* Work instruction *
Among the lines below, copy each one in which "same" appears.

(Collected data entries)

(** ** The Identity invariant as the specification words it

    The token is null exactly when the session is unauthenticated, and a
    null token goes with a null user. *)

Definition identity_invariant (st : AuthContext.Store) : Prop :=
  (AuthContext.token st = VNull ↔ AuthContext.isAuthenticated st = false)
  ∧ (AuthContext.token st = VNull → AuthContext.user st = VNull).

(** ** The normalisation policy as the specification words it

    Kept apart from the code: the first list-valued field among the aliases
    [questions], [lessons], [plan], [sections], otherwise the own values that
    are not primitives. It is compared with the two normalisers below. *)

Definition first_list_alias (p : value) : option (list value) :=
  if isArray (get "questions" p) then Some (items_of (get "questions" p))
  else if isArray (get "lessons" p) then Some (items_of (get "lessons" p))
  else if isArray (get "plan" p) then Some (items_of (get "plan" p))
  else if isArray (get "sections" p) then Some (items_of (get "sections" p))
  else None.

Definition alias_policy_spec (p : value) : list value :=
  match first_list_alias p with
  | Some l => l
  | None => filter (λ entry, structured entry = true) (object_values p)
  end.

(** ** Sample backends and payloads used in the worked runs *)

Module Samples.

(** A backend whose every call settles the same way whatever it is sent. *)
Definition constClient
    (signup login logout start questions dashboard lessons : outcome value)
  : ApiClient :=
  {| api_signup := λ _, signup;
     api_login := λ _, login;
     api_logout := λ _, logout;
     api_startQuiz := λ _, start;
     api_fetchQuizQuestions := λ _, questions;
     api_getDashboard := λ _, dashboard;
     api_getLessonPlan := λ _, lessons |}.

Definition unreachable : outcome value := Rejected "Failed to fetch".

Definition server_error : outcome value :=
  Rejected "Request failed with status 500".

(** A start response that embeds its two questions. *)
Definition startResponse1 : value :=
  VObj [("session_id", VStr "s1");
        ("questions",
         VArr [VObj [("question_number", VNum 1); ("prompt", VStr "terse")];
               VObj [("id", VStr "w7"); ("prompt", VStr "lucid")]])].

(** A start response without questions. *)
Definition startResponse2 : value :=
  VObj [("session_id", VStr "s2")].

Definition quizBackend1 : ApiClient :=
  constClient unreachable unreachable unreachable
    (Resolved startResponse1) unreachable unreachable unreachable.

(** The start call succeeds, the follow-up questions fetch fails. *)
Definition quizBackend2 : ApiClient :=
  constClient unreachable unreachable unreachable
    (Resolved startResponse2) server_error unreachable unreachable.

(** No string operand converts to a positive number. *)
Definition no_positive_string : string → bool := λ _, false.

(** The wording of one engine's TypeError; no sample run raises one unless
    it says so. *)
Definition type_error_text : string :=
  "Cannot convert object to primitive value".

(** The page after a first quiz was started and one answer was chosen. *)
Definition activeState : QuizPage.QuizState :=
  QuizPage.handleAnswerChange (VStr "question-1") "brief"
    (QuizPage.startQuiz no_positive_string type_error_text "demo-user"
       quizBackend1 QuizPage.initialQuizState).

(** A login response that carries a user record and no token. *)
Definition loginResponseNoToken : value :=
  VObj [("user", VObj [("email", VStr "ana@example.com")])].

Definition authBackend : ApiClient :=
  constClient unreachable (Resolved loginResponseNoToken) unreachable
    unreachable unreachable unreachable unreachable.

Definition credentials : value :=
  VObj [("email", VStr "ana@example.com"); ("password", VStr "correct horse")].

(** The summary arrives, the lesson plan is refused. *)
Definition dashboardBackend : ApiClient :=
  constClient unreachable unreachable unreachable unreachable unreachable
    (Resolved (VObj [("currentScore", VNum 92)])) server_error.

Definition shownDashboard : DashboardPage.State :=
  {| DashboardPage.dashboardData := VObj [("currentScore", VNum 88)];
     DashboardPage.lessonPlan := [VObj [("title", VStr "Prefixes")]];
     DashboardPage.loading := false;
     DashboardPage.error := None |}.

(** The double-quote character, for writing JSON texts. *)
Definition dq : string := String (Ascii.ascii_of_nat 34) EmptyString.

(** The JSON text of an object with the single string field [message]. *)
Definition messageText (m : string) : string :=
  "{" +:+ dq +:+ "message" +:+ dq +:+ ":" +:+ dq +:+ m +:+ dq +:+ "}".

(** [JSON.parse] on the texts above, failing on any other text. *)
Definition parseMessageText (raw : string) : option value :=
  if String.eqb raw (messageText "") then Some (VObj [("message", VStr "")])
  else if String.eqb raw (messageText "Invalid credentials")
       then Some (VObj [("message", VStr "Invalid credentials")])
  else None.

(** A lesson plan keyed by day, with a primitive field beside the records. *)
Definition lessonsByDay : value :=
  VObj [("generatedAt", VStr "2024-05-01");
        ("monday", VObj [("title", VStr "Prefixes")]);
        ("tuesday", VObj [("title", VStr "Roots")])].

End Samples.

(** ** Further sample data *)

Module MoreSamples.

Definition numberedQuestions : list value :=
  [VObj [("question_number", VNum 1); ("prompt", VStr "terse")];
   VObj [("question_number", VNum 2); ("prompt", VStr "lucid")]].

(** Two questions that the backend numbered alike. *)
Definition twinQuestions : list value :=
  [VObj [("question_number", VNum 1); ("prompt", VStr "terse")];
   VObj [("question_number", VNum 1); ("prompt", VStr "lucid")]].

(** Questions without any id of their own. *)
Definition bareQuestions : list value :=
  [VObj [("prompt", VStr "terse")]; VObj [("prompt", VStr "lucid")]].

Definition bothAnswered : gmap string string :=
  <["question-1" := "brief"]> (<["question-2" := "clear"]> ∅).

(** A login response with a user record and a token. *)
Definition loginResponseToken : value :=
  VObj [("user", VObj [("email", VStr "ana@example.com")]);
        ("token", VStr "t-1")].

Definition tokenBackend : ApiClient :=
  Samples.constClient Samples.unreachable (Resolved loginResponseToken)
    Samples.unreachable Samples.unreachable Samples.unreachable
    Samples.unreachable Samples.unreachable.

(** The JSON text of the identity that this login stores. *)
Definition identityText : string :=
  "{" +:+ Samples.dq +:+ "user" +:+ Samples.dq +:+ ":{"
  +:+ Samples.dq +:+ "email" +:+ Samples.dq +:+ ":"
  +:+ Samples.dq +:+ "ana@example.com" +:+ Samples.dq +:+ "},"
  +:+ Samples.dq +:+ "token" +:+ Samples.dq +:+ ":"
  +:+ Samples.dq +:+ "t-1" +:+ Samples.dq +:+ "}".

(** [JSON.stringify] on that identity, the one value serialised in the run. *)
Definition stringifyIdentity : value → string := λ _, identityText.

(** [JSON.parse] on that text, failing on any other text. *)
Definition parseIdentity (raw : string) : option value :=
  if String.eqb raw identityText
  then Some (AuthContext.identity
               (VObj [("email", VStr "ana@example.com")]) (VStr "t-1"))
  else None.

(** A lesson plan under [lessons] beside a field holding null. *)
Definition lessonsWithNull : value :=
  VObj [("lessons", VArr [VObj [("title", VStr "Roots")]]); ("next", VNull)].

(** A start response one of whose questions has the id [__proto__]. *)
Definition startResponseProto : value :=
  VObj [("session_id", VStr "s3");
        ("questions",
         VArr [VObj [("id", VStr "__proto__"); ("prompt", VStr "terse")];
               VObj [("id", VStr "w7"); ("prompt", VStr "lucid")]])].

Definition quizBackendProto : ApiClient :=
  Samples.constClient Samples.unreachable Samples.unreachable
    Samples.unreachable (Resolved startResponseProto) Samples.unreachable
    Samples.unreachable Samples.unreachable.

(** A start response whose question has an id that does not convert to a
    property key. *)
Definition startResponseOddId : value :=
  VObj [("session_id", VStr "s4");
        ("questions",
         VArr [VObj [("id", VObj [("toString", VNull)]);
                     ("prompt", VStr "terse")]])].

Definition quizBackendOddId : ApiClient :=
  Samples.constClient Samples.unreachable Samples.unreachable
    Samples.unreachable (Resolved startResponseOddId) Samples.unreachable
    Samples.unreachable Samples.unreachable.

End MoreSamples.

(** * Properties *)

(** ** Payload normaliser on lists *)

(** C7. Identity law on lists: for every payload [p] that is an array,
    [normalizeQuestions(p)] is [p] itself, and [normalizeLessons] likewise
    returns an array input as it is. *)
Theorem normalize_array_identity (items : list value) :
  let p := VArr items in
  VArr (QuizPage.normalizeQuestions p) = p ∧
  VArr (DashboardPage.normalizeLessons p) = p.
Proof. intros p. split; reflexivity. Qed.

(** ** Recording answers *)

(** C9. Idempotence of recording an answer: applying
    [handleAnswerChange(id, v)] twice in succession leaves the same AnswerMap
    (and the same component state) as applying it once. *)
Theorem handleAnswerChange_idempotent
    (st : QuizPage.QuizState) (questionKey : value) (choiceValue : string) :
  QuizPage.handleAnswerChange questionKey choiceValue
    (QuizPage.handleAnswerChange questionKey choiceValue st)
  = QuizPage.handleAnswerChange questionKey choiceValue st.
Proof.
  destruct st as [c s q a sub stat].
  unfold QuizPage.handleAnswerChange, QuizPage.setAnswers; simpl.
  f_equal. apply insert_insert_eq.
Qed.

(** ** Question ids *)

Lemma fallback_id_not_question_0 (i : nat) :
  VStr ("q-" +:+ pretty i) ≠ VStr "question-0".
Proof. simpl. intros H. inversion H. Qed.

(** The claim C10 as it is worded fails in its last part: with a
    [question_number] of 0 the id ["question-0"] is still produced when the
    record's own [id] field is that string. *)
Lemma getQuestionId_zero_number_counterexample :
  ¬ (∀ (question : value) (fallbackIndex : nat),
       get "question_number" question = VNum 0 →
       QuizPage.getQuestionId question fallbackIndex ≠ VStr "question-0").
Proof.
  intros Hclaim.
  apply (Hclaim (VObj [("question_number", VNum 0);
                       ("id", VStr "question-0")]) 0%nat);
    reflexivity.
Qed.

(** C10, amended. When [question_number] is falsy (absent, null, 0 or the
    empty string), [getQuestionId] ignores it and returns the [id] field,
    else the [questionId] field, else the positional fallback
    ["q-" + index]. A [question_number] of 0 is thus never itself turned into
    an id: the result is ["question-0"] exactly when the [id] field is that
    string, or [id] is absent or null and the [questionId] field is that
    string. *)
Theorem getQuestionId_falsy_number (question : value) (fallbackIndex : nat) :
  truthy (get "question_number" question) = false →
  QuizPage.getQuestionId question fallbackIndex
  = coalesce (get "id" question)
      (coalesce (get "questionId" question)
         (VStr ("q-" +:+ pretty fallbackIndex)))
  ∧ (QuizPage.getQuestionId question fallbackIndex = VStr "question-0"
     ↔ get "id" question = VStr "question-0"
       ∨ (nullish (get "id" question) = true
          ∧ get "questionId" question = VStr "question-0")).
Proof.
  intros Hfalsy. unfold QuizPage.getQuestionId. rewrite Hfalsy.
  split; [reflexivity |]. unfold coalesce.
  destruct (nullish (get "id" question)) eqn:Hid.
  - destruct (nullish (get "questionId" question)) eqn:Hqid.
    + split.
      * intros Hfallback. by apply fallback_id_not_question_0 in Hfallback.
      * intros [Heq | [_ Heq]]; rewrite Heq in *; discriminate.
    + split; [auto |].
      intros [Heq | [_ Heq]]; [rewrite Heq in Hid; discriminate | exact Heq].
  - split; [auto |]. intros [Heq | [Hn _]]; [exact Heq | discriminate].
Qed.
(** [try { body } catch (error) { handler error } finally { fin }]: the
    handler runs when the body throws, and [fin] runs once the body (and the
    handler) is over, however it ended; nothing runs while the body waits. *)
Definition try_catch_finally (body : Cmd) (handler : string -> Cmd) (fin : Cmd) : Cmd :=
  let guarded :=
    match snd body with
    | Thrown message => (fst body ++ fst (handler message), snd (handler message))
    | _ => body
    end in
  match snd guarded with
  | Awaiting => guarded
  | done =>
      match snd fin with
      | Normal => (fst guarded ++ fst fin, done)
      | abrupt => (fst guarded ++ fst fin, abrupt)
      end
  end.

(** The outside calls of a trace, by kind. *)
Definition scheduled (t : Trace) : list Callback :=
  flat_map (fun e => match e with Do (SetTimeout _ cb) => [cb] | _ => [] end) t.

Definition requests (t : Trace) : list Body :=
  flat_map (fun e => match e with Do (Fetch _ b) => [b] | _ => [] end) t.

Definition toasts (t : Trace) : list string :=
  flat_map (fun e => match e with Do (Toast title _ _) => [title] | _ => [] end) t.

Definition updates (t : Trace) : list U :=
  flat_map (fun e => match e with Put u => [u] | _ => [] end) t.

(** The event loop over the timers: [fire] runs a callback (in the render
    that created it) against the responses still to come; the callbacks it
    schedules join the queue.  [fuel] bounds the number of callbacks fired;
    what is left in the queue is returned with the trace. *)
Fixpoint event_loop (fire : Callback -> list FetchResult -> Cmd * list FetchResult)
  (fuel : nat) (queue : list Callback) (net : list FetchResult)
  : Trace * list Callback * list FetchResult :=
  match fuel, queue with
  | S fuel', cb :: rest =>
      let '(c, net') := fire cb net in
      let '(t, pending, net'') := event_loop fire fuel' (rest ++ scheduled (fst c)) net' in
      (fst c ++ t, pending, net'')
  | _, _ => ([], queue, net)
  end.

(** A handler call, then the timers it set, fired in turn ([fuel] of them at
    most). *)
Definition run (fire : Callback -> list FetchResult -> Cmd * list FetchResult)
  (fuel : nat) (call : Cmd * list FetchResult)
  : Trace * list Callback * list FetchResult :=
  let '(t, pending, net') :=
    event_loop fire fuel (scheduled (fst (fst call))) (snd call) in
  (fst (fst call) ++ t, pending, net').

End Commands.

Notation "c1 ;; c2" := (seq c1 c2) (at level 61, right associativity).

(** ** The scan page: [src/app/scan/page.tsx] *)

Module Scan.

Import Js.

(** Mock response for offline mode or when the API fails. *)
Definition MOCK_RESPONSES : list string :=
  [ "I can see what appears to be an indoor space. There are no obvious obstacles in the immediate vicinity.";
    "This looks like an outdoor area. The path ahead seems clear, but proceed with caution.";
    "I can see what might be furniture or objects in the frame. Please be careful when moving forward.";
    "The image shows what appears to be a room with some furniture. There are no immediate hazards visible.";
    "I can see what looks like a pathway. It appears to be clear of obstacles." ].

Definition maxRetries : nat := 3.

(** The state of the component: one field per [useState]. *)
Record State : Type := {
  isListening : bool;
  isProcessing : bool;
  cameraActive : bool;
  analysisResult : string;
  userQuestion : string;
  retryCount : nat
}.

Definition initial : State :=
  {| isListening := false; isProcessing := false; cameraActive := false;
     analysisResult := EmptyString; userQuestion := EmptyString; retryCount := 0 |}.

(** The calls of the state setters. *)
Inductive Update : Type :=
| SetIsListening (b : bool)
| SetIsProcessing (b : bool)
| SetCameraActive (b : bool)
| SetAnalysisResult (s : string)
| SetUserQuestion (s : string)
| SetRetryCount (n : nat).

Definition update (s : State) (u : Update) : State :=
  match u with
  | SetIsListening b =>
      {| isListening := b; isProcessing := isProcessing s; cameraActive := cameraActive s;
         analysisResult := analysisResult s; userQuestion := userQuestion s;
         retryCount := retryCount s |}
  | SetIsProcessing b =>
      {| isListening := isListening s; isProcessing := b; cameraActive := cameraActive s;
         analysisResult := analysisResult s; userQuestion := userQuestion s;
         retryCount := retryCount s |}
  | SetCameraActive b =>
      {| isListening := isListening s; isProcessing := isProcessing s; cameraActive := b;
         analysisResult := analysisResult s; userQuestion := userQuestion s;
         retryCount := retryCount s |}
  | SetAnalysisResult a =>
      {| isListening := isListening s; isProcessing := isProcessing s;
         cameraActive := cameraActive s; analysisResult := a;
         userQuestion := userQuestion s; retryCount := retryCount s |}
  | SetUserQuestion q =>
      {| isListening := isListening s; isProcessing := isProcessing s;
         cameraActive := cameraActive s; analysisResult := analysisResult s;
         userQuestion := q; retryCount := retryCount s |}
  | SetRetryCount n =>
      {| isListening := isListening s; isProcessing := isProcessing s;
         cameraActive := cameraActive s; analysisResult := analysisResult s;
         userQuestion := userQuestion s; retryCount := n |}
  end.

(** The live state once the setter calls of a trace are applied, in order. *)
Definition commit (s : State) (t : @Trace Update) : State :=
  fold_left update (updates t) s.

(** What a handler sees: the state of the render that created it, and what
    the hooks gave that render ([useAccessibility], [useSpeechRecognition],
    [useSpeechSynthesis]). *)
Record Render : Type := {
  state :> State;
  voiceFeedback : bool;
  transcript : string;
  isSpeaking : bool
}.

* Answer for this exercise *
(** A backend whose every call settles the same way whatever it is sent. *)
    [handleAnswerChange(id, v)] twice in succession leaves the same AnswerMap
    (and the same component state) as applying it once. *)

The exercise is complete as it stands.